CBC Sports extends coverage plans to include women's sitting volleyball

·2 min read
Canada's Danielle Ellis spikes the ball during a sitting volleyball game at the Rio 2016 Paralympics. CBC Sports has expanded coverage plans to include live streams of Canada's first two women's sitting volleyball matches from the Tokyo 2020 Paralympics. (Atsushi Tomura/Getty Images - image credit)
Canada's Danielle Ellis spikes the ball during a sitting volleyball game at the Rio 2016 Paralympics. CBC Sports has expanded coverage plans to include live streams of Canada's first two women's sitting volleyball matches from the Tokyo 2020 Paralympics. (Atsushi Tomura/Getty Images - image credit)

CBC Sports is extending coverage plans at the Paralympics to include live streams of the first two Canadian women's sitting volleyball games in coordination with the International Paralympic Committee, Olympic Broadcasting Services and Canadian Paralympic Consortium.

Canada opens the tournament Friday in Tokyo at 6:30 p.m. local time against Brazil (5:30 a.m. ET in Canada).

All of Canada's games will now be available for audiences across the country to watch live on cbc.ca/tokyo2020.

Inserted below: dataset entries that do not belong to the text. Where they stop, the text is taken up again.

(** * image-scraper: the scrape endpoint, embedded and verified

    The server renders a page twice (desktop, mobile), extracts image
    records inside the page, merges the two record lists in a [Map] keyed
    by URL, probes every URL for its size and answers with the sized
    records.  This file embeds the pieces of that pipeline that carry
    logic: [resolveUrl], the merge, the data-URI regular expressions, the
    HEAD/GET fallback, the size display, the [Promise.all] fan-out and the
    page life cycle of the request handler.

    Conventions.  A JavaScript string is a [string]; one character stands
    for one UTF-16 code unit, so the strings covered are those whose code
    units are below 256.  A JavaScript number that holds a size is a
    [jsnum]: an integer or [NaN].  Built-ins of the platform whose code is
    not part of the repository (the WHATWG URL parser, [decodeURIComponent],
    the network, Puppeteer's [Page.close]) are parameters of the model. *)

From Stdlib Require Import String Ascii List ZArith Lia Bool DecimalString.
From Stdlib Require DecimalPos DecimalN.
From Stdlib Require Import Permutation Sorted.
Import ListNotations.

Open Scope string_scope.
Open Scope Z_scope.

(** ** JavaScript strings *)

Module JsString.

(** [s.startsWith(p)] *)
Definition startsWith (s p : string) : bool := String.prefix p s.

(** Truthiness of a string value: only the empty string is falsy. *)
Definition truthy (s : string) : bool :=
  match s with EmptyString => false | String _ _ => true end.

(** [s.length] *)
Definition jsLength (s : string) : Z := Z.of_nat (String.length s).



Lemma truthy_nonempty (s : string) : truthy s = true <-> s <> "".
Proof.
  destruct s; simpl; split; intro H; try reflexivity;
    try discriminate; try congruence.
Qed.

Lemma length_app (a b : string) :
  String.length (a ++ b) = (String.length a + String.length b)%nat.
Proof. induction a as [|c a IH]; simpl; [reflexivity | now rewrite IH]. Qed.

Lemma append_assoc (a b c : string) : (a ++ b) ++ c = a ++ (b ++ c).
Proof. induction a as [|x a IH]; simpl; [reflexivity | now rewrite IH]. Qed.

Lemma append_nil_r (a : string) : a ++ "" = a.
Proof. induction a as [|x a IH]; simpl; [reflexivity | now rewrite IH]. Qed.

End JsString.

Import JsString.

(** ** URL resolution inside the page ([resolveUrl], part_000 lines 56-66) *)

Module Resolve.

(** What the page context supplies to [resolveUrl]: the page URL, the
    [origin] of [new URL(pageUrl)], and the answer of the URL parser,
    [href src = Some h] when [new URL(src, pageUrl).href] is [h] and
    [None] when the constructor throws. *)
Record PageContext : Type := {
  pageUrl : string;
  origin : string;
  href : string -> option string
}.

Definition resolveUrl (pc : PageContext) (src : string) : string :=
  if negb (truthy src) || startsWith src "data:" then src
  else if startsWith src "http" then src
  else if startsWith src "//" then "https:" ++ src
  else if startsWith src "/" then origin pc ++ src
  else match href pc src with
       | Some h => h
       | None => src          (* catch (e) { return src; } *)
       end.

(** An absolute http(s) URL, and a data: URI. *)
Definition isHttpUrl (s : string) : bool :=
  startsWith s "http://" || startsWith s "https://".

Definition isDataUri (s : string) : bool := startsWith s "data:".


(** A page used in the examples.  The parser's answers are tabulated for
    the four strings the examples use: two relative file names and a name
    that begins with the letters http, which resolve against the directory
    of the page, and an absolute ftp URL, which is its own href.  The
    examples below resolve these four strings only; at any other string
    the table has no entry. *)
Definition galleryPage : PageContext := {|
  pageUrl := "https://example.com/gallery/index.html";
  origin := "https://example.com";
  href := fun src =>
    if String.eqb src "a.jpg" then Some "https://example.com/gallery/a.jpg"
    else if String.eqb src "b.jpg" then Some "https://example.com/gallery/b.jpg"
    else if String.eqb src "httpbin/logo.png"
         then Some "https://example.com/gallery/httpbin/logo.png"
    else if String.eqb src "ftp://example.org/logo.png"
         then Some "ftp://example.org/logo.png"
    else None
|}.

(** *** Facts about [resolveUrl] *)









(** C3 at a relative file name that begins with the letters http: the
    second guard of [resolveUrl] returns it as it is, although it is not an
    absolute URL and the parser would have resolved it against the page. *)
Theorem resolveUrl_http_prefixed_name_unresolved :
  isHttpUrl "httpbin/logo.png" = false /\
  isDataUri "httpbin/logo.png" = false /\
  startsWith "httpbin/logo.png" "/" = false /\
  href galleryPage "httpbin/logo.png"
    = Some "https://example.com/gallery/httpbin/logo.png" /\
  resolveUrl galleryPage "httpbin/logo.png" = "httpbin/logo.png".
Proof. repeat split. Qed.

End Resolve.

(** ** A JavaScript [Map] with string keys

    Entries in insertion order; [set] on a key that is present replaces the
    value where the key stands, [set] on a new key appends. *)

Module JsMap.

Section WithValues.

Variable V : Type.

Definition t : Type := list (string * V).

Definition empty : t := [].

Fixpoint has (k : string) (m : t) : bool :=
  match m with
  | [] => false
  | (k', _) :: m' => if String.eqb k' k then true else has k m'
  end.

Fixpoint set (k : string) (v : V) (m : t) : t :=
  match m with
  | [] => [(k, v)]
  | (k', v') :: m' =>
      if String.eqb k' k then (k', v) :: m' else (k', v') :: set k v m'
  end.

Definition keys (m : t) : list string := map fst m.

(** [Array.from(m.values())] *)
Definition values (m : t) : list V := map snd m.

Lemma has_In (k : string) (m : t) : has k m = true <-> In k (keys m).
Proof.
  induction m as [|[k' v'] m IH]; simpl.
  - split; [discriminate | tauto].
  - destruct (String.eqb_spec k' k) as [->|n].
    + split; auto.
    + rewrite IH. split; [auto | intros [e|i]; [contradiction | exact i]].
Qed.

Lemma has_app (k : string) (m1 m2 : t) :
  has k (m1 ++ m2)%list = has k m1 || has k m2.
Proof.
  induction m1 as [|[k' v'] m1 IH]; simpl; [reflexivity|].
  destruct (String.eqb k' k); [reflexivity | exact IH].
Qed.

Lemma set_absent (k : string) (v : V) (m : t) :
  has k m = false -> set k v m = (m ++ [(k, v)])%list.
Proof.
  induction m as [|[k' v'] m IH]; simpl; [reflexivity|].
  destruct (String.eqb k' k); [discriminate|].
  intro H. now rewrite IH.
Qed.
Definition DeleteVolume (req : DeleteVolumeRequest) : M B (Result DeleteVolumeResponse) :=
  verr <- call validateDeleteVolumeRequest ;;
  match verr with
  | Some err => ret (Err err)
  | None =>
    let volID : volumeID := dv_VolumeId req in
    let secrets := dv_Secrets req in
    (* lock out parallel delete operations *)
    acquired <- VolumeLocks_TryAcquire volID ;;
    if negb acquired
    then ret (Err (status_Errorf Aborted VolumeOperationAlreadyExistsFmt volID))
    else defer (VolumeLocks_Release volID) (
      r <- call (newVolumeOptionsFromVolID volID secrets) ;;
      let '(volOptions, vID, err) := r in
      match err with
      | Some e =>
        if errors_As e ErrPoolNotFound then ret (Ok Build_DeleteVolumeResponse)
        else if errors_As e ErrKeyNotFound then ret (Ok Build_DeleteVolumeResponse)
        else
          cs <- the_server ;;
          if errors_As e ErrInvalidVolID && not_nil (MetadataStore cs)
          then deleteVolumeDeprecated req
          else if negb (errors_As e ErrVolumeNotFound)
          then ret (Err (status_Error Internal (Error e)))
          else
            acquired <- VolumeLocks_TryAcquire (RequestName volOptions) ;;
            if negb acquired
            then ret (Err (status_Errorf Aborted VolumeOperationAlreadyExistsFmt
                             (RequestName volOptions)))
            else defer (VolumeLocks_Release (RequestName volOptions)) (
              err <- call (undoVolReservation volOptions vID secrets) ;;
              match err with
              | Some e => ret (Err (status_Error Internal (Error e)))
              | None => ret (Ok Build_DeleteVolumeResponse)
              end)
      | None =>
        (* lock out parallel delete and create requests against the same
           volume name *)
        acquired <- VolumeLocks_TryAcquire (RequestName volOptions) ;;
        if negb acquired
        then ret (Err (status_Errorf Aborted VolumeOperationAlreadyExistsFmt
                         (RequestName volOptions)))
        else defer (VolumeLocks_Release volID) (
          r <- call (NewAdminCredentials secrets) ;;
          let '(cr, err) := r in
          match err with
          | Some e => ret (Err (status_Error InvalidArgument (Error e)))
          | None =>
            defer (call (DeleteCredentials cr)) (
              err <- call (purgeVolume (FsSubvolName vID) cr volOptions) ;;
              (* the statements below the [if err = purgeVolume(...)] block *)
              let below :=
                err <- call (undoVolReservation volOptions vID secrets) ;;
                match err with
                | Some e => ret (Err (status_Error Internal (Error e)))
                | None => ret (Ok Build_DeleteVolumeResponse)
                end in
              match err with
              | Some e =>
                if negb (errors_As e ErrVolumeNotFound)
                then ret (Err (status_Error Internal (Error e)))
                else below
              | None => below
              end)
          end)
      end)
  end.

"To be able to tell my family back home that they can watch me play and compete in my second Paralympics as team captain is unreal. Absolutely unreal," Danielle Eliis told CBC Sports.

"I'm so excited to be here and I really want to share this sport with the world."

Devin Heroux/CBC Sports
Devin Heroux/CBC Sports

Ellis, from White Rock, B.C., was part of the team that finished seventh in Rio. Canada is ranked fifth in the world entering the Tokyo Paralympics.

The team earned its ticket to the Games at the final qualification tournament on home soil in Halifax in February 2020. It's been a long wait with the year delay but the 11-member team is ready to deliver.

"We're feeling excited. The team is feeling good. We start every day with gratitude and we're ready," Ellis, who is the captain, said.

"It was a long 16 months away from competition. We've worked really hard. Have done a lot of zoom meetings as a team. We're all over the country. So it wasn't easy to get together and train."

Awareness 'means everything'

Heidi Peters, from Neerlandia, Alta., was also part of the Rio team. The team's preliminary games were not broadcast during those Paralympics.

"It's so important that people see our sport. We know how important it is," she told CBC Sports.

"It means everything. It means people are hearing us and want to see us. I hope that's true of all para sports across the board. It's really important to push what the Paralympics are supposed to be and that's a parallel to the Olympics. We work just as hard. It's a dream come true. It's magic. And we just want people to see that."

Julie Kozun, from Melfort, Sask., is making her Paralympic debut — bright-eyed with the prospect of wearing the maple leaf on this grand athletic stage and thrilled her family, friends and home province will get to see every game.

"I have a whole community at home behind me. Melfort. It's known that I'm here," Kozun said.

"I think Saskatchewan will be very happy. I have a really big family so there are a lot of people who want to watch. They've been following this team since I joined it. More people need to know about this. It needs to be shown and known that it's out there. This can help people."